# What the exercise asks
Copy the records below verbatim, from the first line through the line containing "canonical paths to", inclusive, and output nothing else.

# Data provided
(* ===== verification/RamFs.v ===== *)
(** * The RAM file system: refinement of a file system of names and inodes

    [abs v] forgets the tables of [Vfs.v]: what is left is a finite map from
    canonical paths to directory entries, and the contents of the RAM files
    those entries share.  [fs_step] says what each operation does to that pair;
    the theorems show that the code does exactly this, that it refuses only when
    the specification or a full table does, and that the tables stay well
    formed. *)

From stdpp Require Import strings.
From S2P Require Import Prelude Path Vfs.
#[local] Open Scope Z_scope.

(** ** Specification *)

Record entry := Entry {
  e_type : NodeType;
  e_writable : bool;
  e_disk_backed : bool;
  e_file : option nat;
  e_device : DeviceKind;
  e_virtual : VirtualFileKind;
  e_ram_directory : bool;
  e_extent : option (Z * Z)
}.

Definition entry_of (n : Node) : entry :=
  Entry (nd_type n) (nd_writable n) (nd_disk_backed n) (nd_ram_file n) (nd_device_kind n)
    (nd_virtual_kind n) (match nd_path n with Some (DirPath _) => true | _ => false end)
    (match nd_ram_file n with Some _ => None | None => Some (nd_base n, nd_size n) end).

(** What a RAM file's name and a RAM directory's name stand for. *)
Definition file_entry (f : nat) : entry :=
  Entry MemoryFile true false (Some f) NoDevice NoVirtual false None.
Definition directory_entry : entry :=
  Entry Directory true false None NoDevice NoVirtual true (Some (0, 0)).

Record fs := Fs { fs_names : gmap cstr entry; fs_inodes : nat -> option (list Z) }.

Definition bytes_of (file : RamFile) : list Z := bytes_at (sa_get (rf_data file)) 0 (rf_size file).
Definition inode (v : Vfs) (f : nat) : option (list Z) :=
  file ← ram_files_ v !! f; if rf_used file then Some (bytes_of file) else None.

Definition listing (v : Vfs) (l : list Node) : list (cstr * entry) :=
  (fun n => (default [] (node_text v n), entry_of n)) <$> l.
Definition names (v : Vfs) : gmap cstr entry := list_to_map (listing v (live v)).

Definition abs (v : Vfs) : fs := Fs (names v) (inode v).

Inductive fs_op :=
  | CreateFile (path : cstr)
  | LinkFile (existing_path new_path : cstr)
  | Truncate (path : cstr) (size : Z)
  | Rename (old_path new_path : cstr)
  | DeleteFile (path : cstr)
  | CreateDirectory (path : cstr)
  | DeleteDirectory (path : cstr).

Definition run_op `{Kernel} (op : fs_op) (v : Vfs) : Vfs * bool :=
  match op with
  | CreateFile path => create_ram_file path v
  | LinkFile existing_path new_path => link_ram_file existing_path new_path v
  | Truncate path size => truncate_ram_file path size v
  | Rename old_path new_path => rename_ram_node old_path new_path v
  | DeleteFile path => delete_ram_file path v
  | CreateDirectory path => create_ram_directory path v
  | DeleteDirectory path => delete_ram_directory path v
  end.

(** [p] is a path at which a new name may be made: it has no entry, and its
    parent is a directory. *)
Definition vacant (m : gmap cstr entry) (path p : cstr) : Prop :=
  copy_path_checked path = Some p /\ m !! p = None /\
  exists up e, parent_path p = Some up /\ m !! up = Some e /\ e_type e = Directory.
(* ===== verification/Block.v ===== *)
(** * Block device and sector cache (kernel/src/block/block_device.cpp)

    The boot disk behind a cache of sixteen sectors replaced in turn.  The AHCI
    driver is an interface: a state of its own, a read that may fail, and the law
    that a read that succeeds gives the sector's contents. *)

From S2P Require Import Prelude.
#[local] Open Scope Z_scope.

(** ** The driver *)

Class SectorDriver := {
  drv : Type;
  driver_read : Z -> drv -> drv * option (list Z)
}.

(** What the medium holds, and that the driver reports it. *)
Class Medium `{SectorDriver} := {
  sector_at : Z -> list Z;
  driver_read_sound : forall lba d d' bytes, driver_read lba d = (d', Some bytes) -> bytes = sector_at lba;
  sector_length : forall lba, length (sector_at lba) = 512%nat
}.

(** ** State *)

Record BlockStats := mkBlockStats {
  initialized : bool;
  sector_count : Z;
  sector_reads : Z;
  multi_sector_reads : Z;
  cache_hits : Z;
  cache_misses : Z;
  cache_evictions : Z;
  invalid_reads : Z;
  null_buffer_rejects : Z;
  zero_count_rejects : Z;
  oversized_request_rejects : Z;
  backend_read_failures : Z;
  cache_fills : Z;
  cached_entries : Z;
  largest_request_sectors : Z;
  last_lba : Z
}.

Record CacheEntry := mkCacheEntry { ce_valid : bool; ce_lba : Z; ce_data : list Z }.

Definition kCacheEntries : Z := 16.

Record BlockDevice := mkBlockDevice {
  cache_ : list CacheEntry;
  next_victim_ : Z;
  bstats_ : BlockStats
}.

#[export] Instance BlockStats_eta : Eta BlockStats := fun r =>
  mkBlockStats (initialized r) (sector_count r) (sector_reads r) (multi_sector_reads r) (cache_hits r)
    (cache_misses r) (cache_evictions r) (invalid_reads r) (null_buffer_rejects r) (zero_count_rejects r)
    (oversized_request_rejects r) (backend_read_failures r) (cache_fills r) (cached_entries r)
    (largest_request_sectors r) (last_lba r).
#[export] Instance BlockDevice_eta : Eta BlockDevice := fun r =>
  mkBlockDevice (cache_ r) (next_victim_ r) (bstats_ r).

Definition CacheEntry0 : CacheEntry := mkCacheEntry false 0 (replicate 512 0).
Definition BlockStats0 : BlockStats := mkBlockStats false 0 0 0 0 0 0 0 0 0 0 0 0 0 0 0.

(** ** Operations *)

(** [identify_success && read_lba0_success] and [identify_sector_count] of the
    controller. *)
Definition initialize_ahci (controller_ready : bool) (sectors : Z) : BlockDevice * bool :=
  (mkBlockDevice (replicate (Z.to_nat kCacheEntries) CacheEntry0) 0
     (BlockStats0 <| initialized := controller_ready |> <| sector_count := sectors |>), controller_ready).

Definition refresh_cached_entry_count (b : BlockDevice) : BlockDevice :=
  b <| bstats_ ::= fun s => s <| cached_entries := Z.of_nat (length (filter (fun e => ce_valid e = true) (cache_ b))) |> |>.

Definition count_stat (field : BlockStats -> Z) `{!Setter field} (b : BlockDevice) : BlockDevice :=
  b <| bstats_ ::= setf field inc64 |>.

(** The first valid entry for a sector. *)
Fixpoint cache_lookup (lba : Z) (cache : list CacheEntry) : option (list Z) :=
  match cache with
  | [] => None
  | e :: cache => if ce_valid e && (ce_lba e =? lba) then Some (ce_data e) else cache_lookup lba cache
  end.

(** [out] is whether the caller's buffer is not null; the bytes copied into it
    are the result. *)
Definition read_sector `{SectorDriver} (lba : Z) (out : bool) (b : BlockDevice) (d : drv)
  : BlockDevice * drv * option (list Z) :=
  if negb (initialized (bstats_ b)) then (count_stat invalid_reads b, d, None) else
  if negb (sector_count (bstats_ b) =? 0) && (sector_count (bstats_ b) <=? lba)
  then (count_stat invalid_reads b, d, None) else
  if negb out then (count_stat null_buffer_rejects (count_stat invalid_reads b), d, None) else
  let b := count_stat sector_reads b <| bstats_ ::= fun s => s <| last_lba := lba |> |> in
  match cache_lookup lba (cache_ b) with
  | Some bytes => (count_stat cache_hits b, d, Some bytes)
  | None =>
    let victim := Z.to_nat (next_victim_ b mod kCacheEntries) in
    let b := b <| next_victim_ ::= inc32 |> in
    let b := if from_option ce_valid false (cache_ b !! victim) then count_stat cache_evictions b else b in
    let '(d, bytes) := driver_read lba d in
    match bytes with
    | None => (count_stat backend_read_failures b, d, None)
    | Some bytes =>
      let b := b <| cache_ ::= <[victim := mkCacheEntry true lba bytes]> |> in
      let b := refresh_cached_entry_count (count_stat cache_misses (count_stat cache_fills b)) in
      (b, d, Some bytes)
    end
  end.

(** [for (i = 0; i < sector_count; ++i) if (!read_sector(start_lba + i, ...)) return false] *)
Fixpoint read_sector_run `{SectorDriver} (lba : Z) (n : nat) (b : BlockDevice) (d : drv)
  : BlockDevice * drv * option (list Z) :=
  match n with
  | O => (b, d, Some [])
  | S n =>
    let '(b, d, bytes) := read_sector (w64 lba) true b d in
    match bytes with
    | None => (b, d, None)
    | Some bytes =>
      let '(b, d, rest) := read_sector_run (lba + 1) n b d in
      (b, d, app bytes <$> rest)
    end
  end.

Definition read_sectors `{SectorDriver} (start_lba count : Z) (out : bool) (b : BlockDevice) (d : drv)
  : BlockDevice * drv * option (list Z) :=
  if negb (initialized (bstats_ b)) then (count_stat invalid_reads b, d, None) else
  if negb out then (count_stat null_buffer_rejects (count_stat invalid_reads b), d, None) else
  if count =? 0 then (count_stat zero_count_rejects (count_stat invalid_reads b), d, None) else
  if 64 <? count then (count_stat oversized_request_rejects (count_stat invalid_reads b), d, None) else
  if negb (sector_count (bstats_ b) =? 0) &&
     ((sector_count (bstats_ b) <=? start_lba) || (sector_count (bstats_ b) - start_lba <? count))
  then (count_stat invalid_reads b, d, None) else
  let b := count_stat multi_sector_reads b in
  let b := if largest_request_sectors (bstats_ b) <? count
           then b <| bstats_ ::= fun s => s <| largest_request_sectors := count |> |> else b in
  read_sector_run start_lba (Z.to_nat count) b d.

(** ** Coherence *)

Record coherent `{Medium} (b : BlockDevice) : Prop := {
  co_size : length (cache_ b) = Z.to_nat kCacheEntries;
  co_data : forall i e, cache_ b !! i = Some e -> ce_valid e = true -> ce_data e = sector_at (ce_lba e);
  co_unique : forall i j e e', cache_ b !! i = Some e -> cache_ b !! j = Some e' ->
    ce_valid e = true -> ce_valid e' = true -> ce_lba e = ce_lba e' -> i = j
}.

(** Whether the checks before the cache let a request through. *)
Definition in_range (lba : Z) (b : BlockDevice) : Prop :=
  initialized (bstats_ b) = true /\ (sector_count (bstats_ b) = 0 \/ lba < sector_count (bstats_ b)).
Definition cached (lba : Z) (b : BlockDevice) : Prop :=
  exists e, e ∈ cache_ b /\ ce_valid e = true /\ ce_lba e = lba.

Section block.
Context {SD : SectorDriver} {M : @Medium SD}.

Lemma cache_lookup_Some lba cache bytes :
  cache_lookup lba cache = Some bytes -> exists e, e ∈ cache /\ ce_valid e = true /\ ce_lba e = lba /\ ce_data e = bytes.
Proof.
  induction cache as [|e cache IH]; simpl; [done|]. destruct (_ && _) eqn:E.
  - intros [= <-]. bsimp. exists e. split; [by left|done].
  - intros (e' & Hin & He)%IH. exists e'. split; [by right|done].
Qed.

Lemma cache_lookup_None lba cache :
  cache_lookup lba cache = None <-> forall e, e ∈ cache -> ce_valid e = true -> ce_lba e <> lba.
Proof.
  induction cache as [|e cache IH]; simpl.
  - split; [|done]. intros _ e He. by apply elem_of_nil in He.
  - destruct (ce_valid e) eqn:Ev, (Z.eqb_spec (ce_lba e) lba) as [El|El]; simpl.
    + split; [done|]. intros H. exfalso. by apply (H e); [left|..].
    + rewrite IH. split; intros H x; [intros [->|Hx]%elem_of_cons; [done|by apply H]|intros Hx; apply H; by right].
    + rewrite IH. split; intros H x; [intros [->|Hx]%elem_of_cons; [congruence|by apply H]|intros Hx; apply H; by right].
    + rewrite IH. split; intros H x; [intros [->|Hx]%elem_of_cons; [congruence|by apply H]|intros Hx; apply H; by right].
Qed.

Lemma coherent_stats b b' : cache_ b' = cache_ b -> coherent b -> coherent b'.
Proof. intros E [H1 H2 H3]. split; by rewrite E. Qed.

Lemma coherent_fill b v lba :
  coherent b -> cache_lookup lba (cache_ b) = None ->
  forall b', cache_ b' = <[v := mkCacheEntry true lba (sector_at lba)]> (cache_ b) -> coherent b'.
Proof.
  intros [H1 H2 H3] Hn b' E. rewrite cache_lookup_None in Hn.
  assert (Hother : forall i e, cache_ b !! i = Some e -> ce_valid e = true -> ce_lba e <> lba).
  { intros i e Hi. apply Hn. by apply list_elem_of_lookup_2 in Hi. }
  split; rewrite E.
  - by rewrite length_insert.
  - intros i e Hi He. apply list_lookup_insert_Some in Hi as [(<- & <- & _)|[_ Hi]]; [done|]. by apply (H2 i).
  - intros i j e e' Hi Hj He He' Heq.
    apply list_lookup_insert_Some in Hi as [(<- & <- & _)|[_ Hi]];
      apply list_lookup_insert_Some in Hj as [(<- & <- & _)|[_ Hj]]; try done.
    + exfalso. by apply (Hother j e').
    + exfalso. by apply (Hother i e).
    + by apply (H3 i j e e').
Qed.

(** One read: what it returns, and that the cache stays coherent. *)
Lemma read_sector_cases lba out b d b' d' r :
  coherent b -> read_sector lba out b d = (b', d', r) ->
  coherent b' /\ (forall bytes, r = Some bytes -> bytes = sector_at lba /\ in_range lba b /\ out = true) /\
  (in_range lba b -> out = true -> cached lba b -> r = Some (sector_at lba) /\ d' = d) /\
  (in_range lba b -> out = true -> r = None -> (driver_read lba d).2 = None) /\
  initialized (bstats_ b') = initialized (bstats_ b) /\ sector_count (bstats_ b') = sector_count (bstats_ b).
Proof.
  intros Hc. unfold read_sector, in_range. destruct (initialized (bstats_ b)) eqn:Ei; cbn [negb].
  2: { intros [= <- <- <-]. split_and!; [by apply (coherent_stats b)|done|by intros [? _]|by intros [? _]|done|done]. }
  destruct (negb _ && _) eqn:Er.
  { intros [= <- <- <-]. bsimp.
    split_and!; [by apply (coherent_stats b)|done|intros [_ [?|?]]; lia|intros [_ [?|?]]; lia|done|done]. }
  assert (Hr : sector_count (bstats_ b) = 0 \/ lba < sector_count (bstats_ b)).
  { apply andb_false_iff in Er as [E|E]; bsimp; [by left|right; lia]. }
  destruct out; cbn [negb].
  2: { intros [= <- <- <-]. split_and!; [by apply (coherent_stats b)|done..]. }
  cbn -[cache_lookup insert Z.modulo]. destruct (cache_lookup lba (cache_ b)) as [bytes|] eqn:El.
  - intros [= <- <- <-]. apply cache_lookup_Some in El as (e & Hin & Hv & <- & <-).
    apply list_elem_of_lookup in Hin as (i & Hi). pose proof (co_data b Hc i e Hi Hv) as ->.
    split_and!; [by apply (coherent_stats b)|by intros ? [= <-]|done..].
  - assert (Hnc : ~ cached lba b).
    { intros (e & Hin & Hv & Hl). rewrite cache_lookup_None in El. by apply (El e). }
    destruct (driver_read lba d) as [d1 [bytes|]] eqn:Ed; intros [= <- <- <-].
    + pose proof (driver_read_sound _ _ _ _ Ed) as ->.
      split_and!; [|by intros ? [= <-]|done|done|by destruct (from_option _ _ _)..].
      eapply coherent_fill; [exact Hc|exact El|]. simpl. by destruct (from_option _ _ _).
    + split_and!; [|done|done|done|by destruct (from_option _ _ _)..].
      apply (coherent_stats b); [|done]. by destruct (from_option _ _ _).
Qed.

(** The sectors a request covers. *)
Definition sectors_from (lba : Z) (n : nat) : list Z := concat ((fun i => sector_at (w64 (lba + Z.of_nat i))) <$> seq 0 n).

Lemma sectors_from_S lba n : sectors_from lba (S n) = sector_at (w64 lba) ++ sectors_from (lba + 1) n.
Proof.
  unfold sectors_from. cbn [seq fmap list_fmap concat]. rewrite Z.add_0_r. f_equal.
  rewrite <- (seq_shift n 0), <- list_fmap_compose. f_equal. apply list_fmap_ext. intros i x Hx. simpl.
  do 2 f_equal. lia.
Qed.

Lemma read_sector_run_cases lba n b d b' d' r :
  coherent b -> read_sector_run lba n b d = (b', d', r) ->
  coherent b' /\ (forall bytes, r = Some bytes -> bytes = sectors_from lba n).
Proof.
  revert lba b d b' d' r. induction n as [|n IH]; intros lba b d b' d' r Hc; cbn [read_sector_run].
  - intros [= <- <- <-]. split; [done|]. by intros ? [= <-].
  - destruct (read_sector (w64 lba) true b d) as [[b1 d1] [bytes|]] eqn:E1.
    2: { intros [= <- <- <-]. destruct (read_sector_cases _ _ _ _ _ _ _ Hc E1) as (? & _). done. }
    destruct (read_sector_cases _ _ _ _ _ _ _ Hc E1) as (Hc1 & Hb & _).
    destruct (read_sector_run (lba + 1) n b1 d1) as [[b2 d2] rest] eqn:E2. intros [= <- <- <-].
    destruct (IH _ _ _ _ _ _ Hc1 E2) as [Hc2 Hrest]. split; [done|].
    intros bs Hbs. apply fmap_Some in Hbs as (rs & -> & ->). rewrite sectors_from_S.
    by rewrite (Hrest rs eq_refl), (proj1 (Hb bytes eq_refl)).
Qed.

End block.


Lemma initial_coherent {SD : SectorDriver} {M : @Medium SD} ready sectors :
  coherent (initialize_ahci ready sectors).1.
Proof.
  split; simpl.
  - done.
  - intros i e He%(lookup_replicate_1 16). by destruct He as [-> _].
  - intros i j e e' He%(lookup_replicate_1 16). by destruct He as [-> _].
Qed.

(** ** A concrete disk of a hundred sectors *)

#[local] Instance demo_driver : SectorDriver :=
  {| drv := nat;
     driver_read := fun lba d => (S d, if lba <? 100 then Some (replicate 512 (lba mod 256)) else None) |}.
#[local] Instance demo_medium : @Medium demo_driver.
Proof.
  refine {| sector_at := fun lba => replicate 512 (lba mod 256) |}.
  - intros lba d d' bytes [= _ H]. destruct (lba <? 100); [by injection H as <-|done].
  - intros lba. apply length_replicate.
Defined.

Definition demo_disk : BlockDevice := (initialize_ahci true 100).1.
Definition demo_drv : @drv demo_driver := O.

# Task output
(* ===== verification/RamFs.v ===== *)
(** * The RAM file system: refinement of a file system of names and inodes

    [abs v] forgets the tables of [Vfs.v]: what is left is a finite map from
    canonical paths to directory entries, and the contents of the RAM files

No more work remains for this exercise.